With regard to the choice of features for representing financial data, it is not difficult to remove the more obvious dependencies, but it is not clear that this is crucial. As an analog, suppose you have a basis for the plane (1,0) and (1,1). There is clearly a correlation between these two axes in your sense, but a simple linear transformation to a basis of (1,0) and (0,1) gets rid of it. If you are going to use kernels, you will be permitting many transformations of this type or others. The same is true of moving averages, where you can replace them with carefully chosen differences between them if you wish, but it may not be crucial.

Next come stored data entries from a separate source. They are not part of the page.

(* ===== verification/Startup.v ===== *)
(** * Starting a server (server.go, Serve)

    When [Serve] returns, everything that was configured runs; and it does
    return when the sockets open, the ids are distinct and the hooks start. *)
From S2P Require Import Prelude Codes Effects Codec FixedHeader Properties Packets Wire Topics TopicsFacts Aliases Inflight InflightFacts System Clients Json JsonCodec Storage HookChain ClientIO ClientIOFacts ClientFacts Publish PublishFacts Delivery Server Sessions SysTopics Frames ServerFacts Broker Connection ServerDelivery SysTopicsFacts HookFacts Restore Listeners AcceptLoop Lifecycle LifecycleFacts Shutdown.

(** ** Listeners *)

(** Every socket that is asked for opens. *)
Definition network_open (nw : Network) : Prop :=
  forall network address tls, exists so, nw_Listen nw network address tls = inl so.

Lemma listener_inits nw conf l :
  network_open nw -> listener_of conf = Some l -> exists l', li_Init nw l = (Ok tt, l').
Proof.
  intros Hnw. unfold listener_of. repeat case_match; intros [= <-]; try (eexists; reflexivity);
    cbn -[str_eqb]; unfold inject, TCP_Init, UnixSock_Init, mbind, GoM_bind; cbn;
    match goal with |- context [nw_Listen nw ?network ?address ?tls] => destruct (Hnw network address tls) as [so ->] end;
    by eexists.
Qed.

Section Startup.
Context (e : Env) (He : env_ok e) {RO : RangeOrder} {W C : Type}.
Implicit Types p : Process W C.

Lemma AddListenersFromConfig_succeeds nw configs p :
  network_open nw -> listeners_ok (pr_listeners p) ->
  NoDup (li_ID <$> omap listener_of configs) ->
  (forall id, id ∈ li_ID <$> omap listener_of configs -> pr_listeners p !! id = None) ->
  exists p', AddListenersFromConfig nw configs p = (Ok tt, p').
Proof.
  intros Hnw. unfold AddListenersFromConfig.
  induction configs as [|conf configs IH] in p |- *; intros Hok Hnd Hfree; [by eexists|].
  cbn [for_each omap list_omap] in *. destruct (listener_of conf) as [l|] eqn:El.
  2: { unfold mbind, GoM_bind. cbn [mret GoM_ret]. by apply IH. }
  cbn [fmap list_fmap] in *. apply NoDup_cons in Hnd as [Hl Hnd].
  destruct (listener_inits nw conf l Hnw El) as [l' Ei].
  assert (E1 : exists p1, AddListener nw l p = (Ok tt, p1)).
  { unfold AddListener, mbind, GoM_bind, get_state, Listeners_Get. rewrite Hfree by by left. rewrite Ei. by eexists. }
  destruct E1 as [p1 E1]. unfold mbind, GoM_bind. rewrite E1.
  apply AddListener_added in E1 as (Hnone & Hok1 & Hdom & _); [|by apply listener_of_new in El as [? _]|done].
  apply IH; [done|done|]. intros id Hid. apply not_elem_of_dom. rewrite Hdom, not_elem_of_union. split.
  - intros ->%elem_of_singleton. done.
  - apply not_elem_of_dom, Hfree. by right.
Qed.
Lemma Client_Stop_session now err cl : session (Client_Stop now err cl) = session cl.
Proof. unfold Client_Stop. by destruct (st_ended (cl_State cl)). Qed.

(** Disconnecting a client leaves its session alone. *)
Lemma frames_session_DisconnectClient code : frames view_session (DisconnectClient e code).
Proof.
  unfold DisconnectClient. cbv zeta. frames_go. apply frames_session_client. intros cl. apply Client_Stop_session.
Qed.

(** What disconnecting does to the life of a client. *)
Definition disconnected (code : Code) (cl : Client) : Client :=
  if co_PassiveClientDisconnect (ca_Compatibilities (ev_Capabilities e)) then cl
  else Client_Stop (ev_now e) (Some (ECode code)) cl.

Context (He : env_ok e).

Lemma DisconnectClient_life code cv :
  view_ok e cv ->
  wp (DisconnectClient e code) cv (fun _ cv' => life (cv_client cv') = life (disconnected code (cv_client cv))).
Proof.
  intros Hcv. unfold disconnected. destruct (co_PassiveClientDisconnect _) eqn:Hp.
  2: { by apply DisconnectClient_stops. }
  unfold DisconnectClient. cbv zeta. rewrite Hp. cbn [negb]. apply wp_bind, wp_attempt.
  eapply wp_mono; [apply (wp_frame view_core); [apply frames_WritePacket|by apply keeps_WritePacket]|].
  intros r cv1 [_ E1]. apply (f_equal (snd ∘ fst)) in E1. destruct r; [apply wp_ret|apply wp_throw]; exact E1.
Qed.

Lemma disconnect_run code x s ex :
  server_ok e s -> sv_store s !! x = Some ex ->
  wp (ignore (on_client x (DisconnectClient e code))) s (fun r s' => r = inl tt /\
    exists cv, s' = set_view x cv s /\ life (cv_client cv) = life (disconnected code ex) /\
      session (cv_client cv) = session ex /\ gauges (cv_Info cv) = gauges (sv_Info s)).
Proof.
  intros Hs Hx. apply wp_ignore.
  eapply (wp_on_view (fun _ cv' => life (cv_client cv') = life (disconnected code ex) /\
    view_session cv' = (session ex, gauges (sv_Info s)))); [exact Hx| |].
  - eapply wp_mono; [apply (wp_frame view_session);
      [apply frames_session_DisconnectClient|apply DisconnectClient_life; exact (so_clients e s Hs x ex Hx)]|].
    intros r cv' [H1 H2]. by split.
  - intros r cv' [H1 H2]. split; [done|]. exists cv'. split_and!; [done|done|exact (f_equal fst H2)|exact (f_equal snd H2)].
Qed.
End Disconnecting.

(** ** Steps of the takeover *)

Definition put_client (a : nat) (cl : Client) (s : Server) : Server := s <| sv_store ::= <[a := cl]> |>.

Lemma set_client_run a g s cl :
  sv_store s !! a = Some cl -> on_client a (set_client g) s = (Ok tt, put_client a (g cl) s).
Proof. intros Ha. rewrite (on_client_run a _ s cl Ha). by destruct s. Qed.

(** [cl'] is [cl] without messages. *)
Definition emptied (cl cl' : Client) : Prop := exists i, cl' = with_inflight cl i /\ if_internal i = ∅.

Section Emptying.
Context {RO : RangeOrder}.

Lemma reset_loop l cv :
  for_each l (fun tk => inflight (fun i => Inflight_Delete i (pk_PacketID tk));; mret tt) cv =
    (Ok tt, cv <| cv_client ::= fun cl => with_inflight cl ((cl_Inflight cl) <| if_internal ::= fun m => foldl (fun m tk => delete (pk_PacketID tk) m) m l |>) |>).
Proof.
  induction l as [|tk l IH] in cv |- *; [by destruct cv as [[? ? ? []] ? ?]|].
  cbn [for_each]. unfold mbind, GoM_bind in *. unfold inflight at 1, Inflight_Delete at 1. cbn [mret GoM_ret]. by rewrite IH.
Qed.
(** ** The end of a connection *)

(** A client that is forgotten under its own id is the only one it concerns. *)
Lemma forget_keeps y a s cl :
  sv_store s !! a = Some cl -> sv_Clients s !! cl_ID cl = Some a -> y <> a ->
  keeps_held y s (s <| sv_Clients ::= fun m => Clients_Delete m (cl_ID cl) |>).
Proof.
  intros Ha Hid Hy. split.
  - intros (c & Hyc & Hk & Hh). exists c. split_and!; [done|done|]. destruct Hh as [Hh|Hh]; [by left|right].
    change (delete (cl_ID cl) (sv_Clients s) !! cl_ID c = Some y). rewrite lookup_delete_ne; [done|]. congruence.
  - intros Hr id x. change (delete (cl_ID cl) (sv_Clients s) !! id = Some x -> exists cl, sv_store s !! x = Some cl /\ closable cl).
    intros [_ Hx]%lookup_delete_Some. eauto.
Qed.

Context (e : Env) {RO : RangeOrder}.

Lemma end_session_keeps y a err s : held s a -> y <> a -> keeps_held y s (end_session e a err s).2.
Proof.
  intros Ha Hy. unfold end_session. apply (ends_after eases (keeps_held y)); [apply eases_keeps|destruct err; evolves_go|].
  intros [] s1 _ W1. apply (eases_keeps a) in W1 as [W1 _]. destruct (W1 Ha) as (cl & Hcl & Hk & Hh).
  rewrite (bind_run _ _ _ _ _ (look a s1 cl Hcl)). cbv zeta. clear Ha W1.
  apply (ends_after eases (keeps_held y)); [apply eases_keeps|evolves_go|]. intros [] s2 _ W2.
  apply (ends_then (keeps_held y)); [|intros _ s3; by destruct err].
  destruct (session_expires cl && negb (Client_IsTakenOver cl)) eqn:Ex; [|done]. apply andb_true_iff in Ex as [_ Ht%negb_true_iff].
  assert (Hreg : sv_Clients s1 !! cl_ID cl = Some a) by (destruct Hh as [[Hh _]|Hh]; [unfold Client_IsTakenOver in Ht; congruence|done]).
  cbn [when]. apply (ends_after eases (keeps_held y)); [apply eases_keeps|evolves_go|]. intros [] s3 _ W3.
  apply (ends_after eases (keeps_held y)); [apply eases_keeps|evolves_go|]. intros [] s4 _ W4.
  assert (W : eases s1 s4) by (etrans; [exact W2|by etrans]). destruct W as [Ec W].
  destruct (W a cl Hcl) as (cl4 & Ha4 & _ & Ei & _). rewrite <- Ei in *. apply (forget_keeps y a s4 cl4); [done|congruence|done].
Qed.

Lemma attach_end_keeps y a err s : held s a -> y <> a -> keeps_held y s (attach_end e a err s).2.
Proof.
  intros Ha Hy. unfold attach_end, finally. pose proof (end_session_keeps y a err s Ha Hy) as H.
  destruct (end_session e a err s) as [r s1]. cbn [snd] in *. etrans; [exact H|]. apply eases_keeps.
  etrans; [|apply eases_stop_client]. by split; [|intros x cl Hx; exists cl].
Qed.

(** ** The expiry of sessions *)

(** What [clearExpiredClients] deletes: a client that was stopped longer ago
    than its session may last. *)
Definition session_expired (dt : Z) (cl : Client) : bool :=
  let props := cp_Props (cl_Properties cl) in
  let expire :=
    if (cp_ProtocolVersion (cl_Properties cl) =? 5) && pr_SessionExpiryIntervalFlag props
    then pr_SessionExpiryInterval props else ca_MaximumSessionExpiryInterval (ev_Capabilities e) in
  negb (Client_StopTime cl =? 0) && (Client_StopTime cl + expire <? dt).

Lemma clearExpiredClients_spec dt (s : Server) (y : nat) s' :
  (forall cl, sv_store s !! y = Some cl -> session_expired dt cl = false) ->
  s' = (clearExpiredClients e dt s).2 ->
  sv_store s' = sv_store s /\
    (forall id x, sv_Clients s' !! id = Some x -> sv_Clients s !! id = Some x) /\
    (forall id, sv_Clients s !! id = Some y -> is_Some (sv_store s !! y) -> sv_Clients s' !! id = Some y).
Proof.
  intros Hy ->. unfold clearExpiredClients, for_clients. rewrite (bind_run get_state _ s s s eq_refl).
  apply (ends_for_each (fun s' => sv_store s' = sv_store s /\
    (forall id x, sv_Clients s' !! id = Some x -> sv_Clients s !! id = Some x) /\
    (forall id, sv_Clients s !! id = Some y -> is_Some (sv_store s !! y) -> sv_Clients s' !! id = Some y))); [done|].
  intros [id a] s1 Hin (Es & Hsub & Hkeep). apply elem_of_range in Hin. change (sv_Clients s !! id = Some a) in Hin. cbn [fst snd].
  destruct (sv_store s !! a) as [cl|] eqn:Ha.
  2: { assert (E : on_client a get_client s1 = (Panic, s1)) by (unfold on_client, zoom, client_view; by rewrite Es, Ha).
       unfold mbind, GoM_bind. by rewrite E. }
  assert (Ha1 : sv_store s1 !! a = Some cl) by by rewrite Es.
  rewrite (bind_run _ _ _ _ _ (look a s1 cl Ha1)). cbv zeta.
  destruct (Client_StopTime cl =? 0) eqn:E0; [done|]. destruct (_ <? dt) eqn:Ex; cbn [when]; [|done].
  assert (Ea : a <> y \/ sv_store s !! y = None).
  { destruct (decide (a = y)) as [->|]; [|by left]. specialize (Hy cl Ha). unfold session_expired in Hy. by rewrite E0, Ex in Hy. }
  assert (Eu : exists s2, on_client a (emit OnClientExpired) s1 = (Ok tt, s2) /\ sv_store s2 = sv_store s1 /\ sv_Clients s2 = sv_Clients s1).
  { rewrite (on_client_run a _ s1 cl Ha1). eexists. split; [done|]. split; [|done]. exact (insert_id _ _ _ Ha1). }
  destruct Eu as (s2 & E2 & Es2 & Ec2). rewrite (bind_run _ _ _ _ _ E2). cbn [modify snd].
  change (sv_store s2 = sv_store s /\
    (forall i x, delete id (sv_Clients s2) !! i = Some x -> sv_Clients s !! i = Some x) /\
    (forall i, sv_Clients s !! i = Some y -> is_Some (sv_store s !! y) -> delete id (sv_Clients s2) !! i = Some y)).
  split_and!; [congruence|intros i x [_ Hx]%lookup_delete_Some; rewrite Ec2 in Hx; auto|].
  intros i Hi Hsome. rewrite lookup_delete_ne; [rewrite Ec2; auto|]. intros ->.
  destruct Ea as [Ea|Ea]; [|rewrite Ea in Hsome; by destruct Hsome]. congruence.
Qed.
(** A program starts, and its process runs. *)
Lemma program_starts nw memory threads pg w :
  env_ok e -> network_open nw -> program_ok nw pg ->
  exists p, start e nw memory threads pg (NewProcess e w) = (Ok tt, p) /\
    served e memory threads (program_hooks pg) (list_to_set (program_ids pg)) p /\ running e p.
Proof.
  intros He Hnw [Hnd Hnew Hst Hret Hlen]. unfold program_ids, program_hooks in *. apply NoDup_app in Hnd as (Hnd1 & Hdis & Hnd2).
  destruct (setup_runs nw (pg_setup pg) [] (NewProcess e w)) as (p1 & E1 & R1 & D1); [done|done| | | |apply ready_new|].
  { intros id _. apply lookup_empty. } { by apply Forall_app in Hst as [? _]. } { rewrite length_app in Hlen. cbn. lia. }
  change (pr_listeners (NewProcess e w)) with (∅ : gmap gostr AnyListener) in D1. rewrite dom_empty_L, (right_id_L ∅ (∪)) in D1. cbn [app] in R1.
  destruct (Serve_ready e He nw memory threads (pg_Listeners pg) (setup_hooks (pg_setup pg)) (pg_Hooks pg) p1) as (p2 & E2 & S2); [done|done|done| |done|done|done|].
  { intros id Hid. apply not_elem_of_dom. rewrite D1, elem_of_list_to_set. intros H. by apply (Hdis id). }
  exists p2. split; [unfold start; by rewrite (bind_run _ _ _ _ _ E1)|].
  rewrite D1 in S2. split; [|by apply served_running in S2].
  destruct S2 as [S1 S3 S4 V4 S5 S6 S7 S8]. split; try done; [rewrite S4, list_to_set_app_L; set_solver|].
  rewrite V4. by rewrite list_to_set_app_L, (comm_L (∪)).
Qed.
End Programs.

(** ** The programs that are shipped *)

(** What the broker's environment asks of the options. *)
Record options_ok (o : Options) : Prop := mkOptionsOk {
  op_max_id : 0 <= ca_maximumPacketID (op_Capabilities o) < 65536;
  op_receive : is_u16 (ca_ReceiveMaximum (op_Capabilities o));
  op_inflight : is_u16 (ca_MaximumInflight (op_Capabilities o));
  op_alias : is_u16 (ca_TopicAliasMaximum (op_Capabilities o));
}.

Lemma env_ok_options e o : env_ok e -> options_ok o -> env_ok (e <| ev_Options := o |>).
Proof. intros [H1 _ _ _ _ H6 H7] [K1 K2 K3 K4]. by split. Qed.

Section Shipped.
Context {RO : RangeOrder} (yaml_Ledger : bytes -> Ledger -> Ledger * option error).
Context {BG BO PB RD : Type} (LoadX509KeyPair : gostr -> gostr -> Z + error).
Let World := HookWorld (BG := BG) (BO := BO) (PB := PB) (RD := RD).
Implicit Types pg : Program World HookConfig.

(** The programs without a store, with any flags. *)
Inductive shipped : Program World HookConfig -> Prop :=
| shipped_cmd fl pg : cmd_main LoadX509KeyPair fl = Some pg -> shipped pg
| shipped_tcp : shipped tcp_main
| shipped_tls pg : tls_main LoadX509KeyPair = inl pg -> shipped pg
| shipped_websocket : shipped websocket_main
| shipped_benchmark addr : shipped (benchmark_main addr)
| shipped_direct : shipped direct_main
| shipped_race fl : shipped (race_main fl)
| shipped_basic : shipped (auth_basic_main yaml_Ledger).

Lemma allow_starts : starts (allow_hook : Hook World HookConfig) CNil.
Proof. split; try (intros; by eexists). intros b Hb. repeat (apply elem_of_cons in Hb as [->|Hb]; [reflexivity|]). by apply elem_of_nil in Hb. Qed.

Lemma auth_starts data l : starts (new_auth (BG := BG) (BO := BO) (PB := PB) (RD := RD) yaml_Ledger) (CAuth (mkAuthOptions data (Some l))).
Proof. split; try (intros; by eexists). intros b Hb. repeat (apply elem_of_cons in Hb as [->|Hb]; [reflexivity|]). by apply elem_of_nil in Hb. Qed.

 yaser 04-10-2013 03:08 PM

Re: Lecture 3 Q&A independence of parameter inputs

Quote:
 Originally Posted by Moobb (Post 10327) There is a discussion about the importance of having independent input data and how this propagates to features. Is it true that features necessarily inherit independence from data? If they don't, how bad is that? For example, in Finance there are quite a few studies using support vector machines using a grid defined by different moving averages, which overlap (1w, 1m, etc). In this case the features are clearly not independent. Would this be seen as a questionable procedure?
Could you use the [lecture3] macro (see the "Including a lecture video segment" thread at the top) to pinpoint the part you are referring to? Thank you.

 Elroch 04-10-2013 05:31 PM

Re: Lecture 3 Q&A independence of parameter inputs

Moobb, having rewatched the Q&A, my understanding is this. The independence that is important is that the input points are independently selected. Intuitively, they are a representative sample, rather than one which gives disproportionate importance to some region of the input space.

With regard to the features, these are a generalisation of co-ordinates which are used to describe the input data points (eg the value of a moving average is a feature which can be thought of as a co-ordinate, even though it is defined in terms of many co-ordinates). The independence that is preserved after a transformation is the independence between the data points, not the features: the set of points remains a representative sample of the (transformed) space of possible inputs.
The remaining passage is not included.